**What is required:** Pull out every line below holding the word "dash".

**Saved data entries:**

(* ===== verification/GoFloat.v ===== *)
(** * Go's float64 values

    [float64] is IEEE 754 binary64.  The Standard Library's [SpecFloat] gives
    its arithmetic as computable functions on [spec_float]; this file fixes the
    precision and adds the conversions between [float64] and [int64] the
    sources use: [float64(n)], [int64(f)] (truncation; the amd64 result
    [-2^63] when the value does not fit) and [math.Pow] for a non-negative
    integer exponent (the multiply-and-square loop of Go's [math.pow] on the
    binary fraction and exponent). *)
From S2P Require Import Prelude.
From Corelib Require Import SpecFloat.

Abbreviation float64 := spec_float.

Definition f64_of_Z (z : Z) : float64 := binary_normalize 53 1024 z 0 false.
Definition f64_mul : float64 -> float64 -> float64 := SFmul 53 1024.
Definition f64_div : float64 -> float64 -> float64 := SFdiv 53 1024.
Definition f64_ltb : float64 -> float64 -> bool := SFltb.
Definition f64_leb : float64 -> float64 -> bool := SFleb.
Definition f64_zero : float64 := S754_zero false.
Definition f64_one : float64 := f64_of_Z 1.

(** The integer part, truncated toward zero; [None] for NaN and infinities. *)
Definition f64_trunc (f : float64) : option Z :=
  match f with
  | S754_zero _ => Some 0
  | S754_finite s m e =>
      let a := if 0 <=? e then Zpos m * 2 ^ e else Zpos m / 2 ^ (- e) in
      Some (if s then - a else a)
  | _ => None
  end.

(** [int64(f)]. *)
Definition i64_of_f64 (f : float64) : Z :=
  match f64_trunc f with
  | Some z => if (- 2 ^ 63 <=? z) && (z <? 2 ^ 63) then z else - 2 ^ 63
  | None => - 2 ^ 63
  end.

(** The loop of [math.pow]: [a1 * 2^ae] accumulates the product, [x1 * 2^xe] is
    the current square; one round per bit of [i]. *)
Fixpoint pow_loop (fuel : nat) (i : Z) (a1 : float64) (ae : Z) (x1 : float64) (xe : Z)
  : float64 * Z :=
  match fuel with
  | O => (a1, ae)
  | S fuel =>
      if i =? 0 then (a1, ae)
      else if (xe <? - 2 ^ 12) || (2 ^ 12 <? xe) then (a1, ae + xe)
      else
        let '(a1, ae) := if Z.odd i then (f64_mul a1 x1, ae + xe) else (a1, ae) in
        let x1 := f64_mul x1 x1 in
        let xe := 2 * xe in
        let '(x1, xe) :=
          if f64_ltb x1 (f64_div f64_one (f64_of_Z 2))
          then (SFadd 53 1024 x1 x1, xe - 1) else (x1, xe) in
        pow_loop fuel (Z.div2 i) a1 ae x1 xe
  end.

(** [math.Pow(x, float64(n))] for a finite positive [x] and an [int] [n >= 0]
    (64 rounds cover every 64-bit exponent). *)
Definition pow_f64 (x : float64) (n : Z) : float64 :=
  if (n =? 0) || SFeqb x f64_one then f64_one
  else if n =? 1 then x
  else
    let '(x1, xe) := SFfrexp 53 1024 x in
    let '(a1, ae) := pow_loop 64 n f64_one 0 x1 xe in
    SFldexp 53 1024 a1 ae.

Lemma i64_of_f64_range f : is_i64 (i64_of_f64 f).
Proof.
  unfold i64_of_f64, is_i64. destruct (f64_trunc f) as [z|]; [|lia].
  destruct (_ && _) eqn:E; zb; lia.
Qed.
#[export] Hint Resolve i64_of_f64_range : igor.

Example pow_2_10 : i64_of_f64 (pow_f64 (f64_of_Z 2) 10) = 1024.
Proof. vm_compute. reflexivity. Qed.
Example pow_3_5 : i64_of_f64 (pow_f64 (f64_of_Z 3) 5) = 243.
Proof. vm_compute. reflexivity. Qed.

...

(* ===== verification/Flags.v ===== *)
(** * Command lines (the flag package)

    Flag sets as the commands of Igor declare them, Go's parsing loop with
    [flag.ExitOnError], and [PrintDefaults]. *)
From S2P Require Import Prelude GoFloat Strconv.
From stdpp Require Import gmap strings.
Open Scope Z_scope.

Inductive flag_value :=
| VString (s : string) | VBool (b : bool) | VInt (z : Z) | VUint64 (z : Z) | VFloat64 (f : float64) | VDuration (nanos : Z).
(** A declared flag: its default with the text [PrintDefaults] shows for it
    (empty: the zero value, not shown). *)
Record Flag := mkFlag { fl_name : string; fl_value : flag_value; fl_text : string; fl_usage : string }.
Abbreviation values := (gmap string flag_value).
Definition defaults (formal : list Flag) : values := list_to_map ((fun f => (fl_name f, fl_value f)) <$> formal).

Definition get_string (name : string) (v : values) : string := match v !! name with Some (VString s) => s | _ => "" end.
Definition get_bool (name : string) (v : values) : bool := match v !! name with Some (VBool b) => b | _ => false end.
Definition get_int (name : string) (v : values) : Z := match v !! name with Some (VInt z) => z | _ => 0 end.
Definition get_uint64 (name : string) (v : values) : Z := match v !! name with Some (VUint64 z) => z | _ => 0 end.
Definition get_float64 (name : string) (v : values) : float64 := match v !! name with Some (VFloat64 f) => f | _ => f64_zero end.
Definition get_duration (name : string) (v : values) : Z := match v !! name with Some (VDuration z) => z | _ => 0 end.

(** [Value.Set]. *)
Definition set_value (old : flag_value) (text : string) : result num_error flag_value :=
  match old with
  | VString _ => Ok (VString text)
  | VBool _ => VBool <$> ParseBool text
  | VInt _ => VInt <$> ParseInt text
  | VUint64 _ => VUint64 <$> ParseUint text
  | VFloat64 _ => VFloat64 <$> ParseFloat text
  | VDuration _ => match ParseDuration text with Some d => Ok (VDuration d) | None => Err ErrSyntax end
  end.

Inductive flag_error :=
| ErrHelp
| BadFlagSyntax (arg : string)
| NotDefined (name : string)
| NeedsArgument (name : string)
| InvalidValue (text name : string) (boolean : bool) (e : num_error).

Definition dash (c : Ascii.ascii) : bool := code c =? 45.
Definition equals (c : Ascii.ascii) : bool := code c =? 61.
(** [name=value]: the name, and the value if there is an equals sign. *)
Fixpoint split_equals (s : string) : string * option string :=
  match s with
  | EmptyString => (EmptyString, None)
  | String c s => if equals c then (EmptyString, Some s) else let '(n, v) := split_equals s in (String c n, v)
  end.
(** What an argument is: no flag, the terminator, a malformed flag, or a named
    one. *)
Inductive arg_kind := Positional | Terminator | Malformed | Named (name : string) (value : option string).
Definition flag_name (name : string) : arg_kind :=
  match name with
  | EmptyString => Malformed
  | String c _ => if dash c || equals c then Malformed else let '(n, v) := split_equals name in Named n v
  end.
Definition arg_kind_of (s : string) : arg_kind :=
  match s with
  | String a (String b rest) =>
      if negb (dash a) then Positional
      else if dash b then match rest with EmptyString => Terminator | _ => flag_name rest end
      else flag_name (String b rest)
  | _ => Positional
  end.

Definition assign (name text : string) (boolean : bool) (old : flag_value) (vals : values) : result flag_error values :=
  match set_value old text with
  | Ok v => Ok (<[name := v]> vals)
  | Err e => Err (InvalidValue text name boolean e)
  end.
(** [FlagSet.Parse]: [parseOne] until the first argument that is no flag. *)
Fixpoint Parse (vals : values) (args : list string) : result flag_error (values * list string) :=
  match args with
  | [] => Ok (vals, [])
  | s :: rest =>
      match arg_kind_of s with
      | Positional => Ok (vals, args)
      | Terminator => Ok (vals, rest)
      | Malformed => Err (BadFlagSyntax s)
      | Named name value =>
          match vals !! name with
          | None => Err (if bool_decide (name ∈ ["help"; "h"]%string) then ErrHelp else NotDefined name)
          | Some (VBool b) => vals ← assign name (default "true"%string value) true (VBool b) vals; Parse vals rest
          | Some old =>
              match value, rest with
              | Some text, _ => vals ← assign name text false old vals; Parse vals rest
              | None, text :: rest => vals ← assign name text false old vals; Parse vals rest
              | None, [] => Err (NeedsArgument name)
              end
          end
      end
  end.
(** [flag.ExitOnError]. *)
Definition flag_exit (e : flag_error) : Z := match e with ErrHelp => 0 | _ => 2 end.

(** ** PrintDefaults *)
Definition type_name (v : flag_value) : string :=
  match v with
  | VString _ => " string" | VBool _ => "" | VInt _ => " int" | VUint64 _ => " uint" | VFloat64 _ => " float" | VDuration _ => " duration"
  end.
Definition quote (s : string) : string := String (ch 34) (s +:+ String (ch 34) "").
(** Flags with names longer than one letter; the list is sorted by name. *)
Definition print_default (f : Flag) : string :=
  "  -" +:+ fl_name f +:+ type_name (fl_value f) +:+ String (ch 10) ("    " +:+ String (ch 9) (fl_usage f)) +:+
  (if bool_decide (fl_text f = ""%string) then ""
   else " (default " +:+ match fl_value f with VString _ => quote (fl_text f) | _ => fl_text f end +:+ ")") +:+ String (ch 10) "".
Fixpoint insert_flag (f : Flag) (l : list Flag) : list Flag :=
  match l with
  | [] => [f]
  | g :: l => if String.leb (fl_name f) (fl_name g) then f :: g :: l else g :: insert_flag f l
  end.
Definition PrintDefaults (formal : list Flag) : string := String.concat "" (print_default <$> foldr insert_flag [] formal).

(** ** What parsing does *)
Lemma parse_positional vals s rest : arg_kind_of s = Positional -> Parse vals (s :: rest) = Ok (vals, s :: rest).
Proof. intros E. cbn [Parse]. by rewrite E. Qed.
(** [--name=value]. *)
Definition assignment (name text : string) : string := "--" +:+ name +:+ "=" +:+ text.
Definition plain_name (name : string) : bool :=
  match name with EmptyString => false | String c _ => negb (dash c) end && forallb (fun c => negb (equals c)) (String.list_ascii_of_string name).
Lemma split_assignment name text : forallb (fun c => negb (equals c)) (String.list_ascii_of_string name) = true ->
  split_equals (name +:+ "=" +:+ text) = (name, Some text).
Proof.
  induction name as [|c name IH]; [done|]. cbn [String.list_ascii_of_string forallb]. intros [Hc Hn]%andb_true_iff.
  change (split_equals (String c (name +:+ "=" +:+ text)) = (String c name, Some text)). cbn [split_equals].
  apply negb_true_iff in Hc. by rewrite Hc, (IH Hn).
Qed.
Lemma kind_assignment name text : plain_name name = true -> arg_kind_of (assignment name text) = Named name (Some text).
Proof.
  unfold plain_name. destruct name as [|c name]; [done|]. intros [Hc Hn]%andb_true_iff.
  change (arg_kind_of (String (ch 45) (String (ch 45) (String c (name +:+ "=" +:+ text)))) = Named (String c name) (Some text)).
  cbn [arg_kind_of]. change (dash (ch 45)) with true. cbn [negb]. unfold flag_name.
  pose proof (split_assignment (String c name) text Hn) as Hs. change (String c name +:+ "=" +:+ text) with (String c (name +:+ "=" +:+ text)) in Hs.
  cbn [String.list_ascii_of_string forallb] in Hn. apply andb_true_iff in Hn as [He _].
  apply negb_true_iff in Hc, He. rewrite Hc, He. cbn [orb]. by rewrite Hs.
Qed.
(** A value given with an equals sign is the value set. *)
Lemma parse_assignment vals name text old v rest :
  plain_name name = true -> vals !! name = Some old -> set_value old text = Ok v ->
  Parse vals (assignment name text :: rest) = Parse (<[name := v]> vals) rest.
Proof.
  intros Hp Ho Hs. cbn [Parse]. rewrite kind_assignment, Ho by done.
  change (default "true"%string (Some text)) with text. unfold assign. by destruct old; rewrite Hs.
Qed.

**Result below:**
Definition dash (c : Ascii.ascii) : bool := code c =? 45.
  | String c _ => if dash c || equals c then Malformed else let '(n, v) := split_equals name in Named n v
      if negb (dash a) then Positional
      else if dash b then match rest with EmptyString => Terminator | _ => flag_name rest end
  match name with EmptyString => false | String c _ => negb (dash c) end && forallb (fun c => negb (equals c)) (String.list_ascii_of_string name).
  cbn [arg_kind_of]. change (dash (ch 45)) with true. cbn [negb]. unfold flag_name.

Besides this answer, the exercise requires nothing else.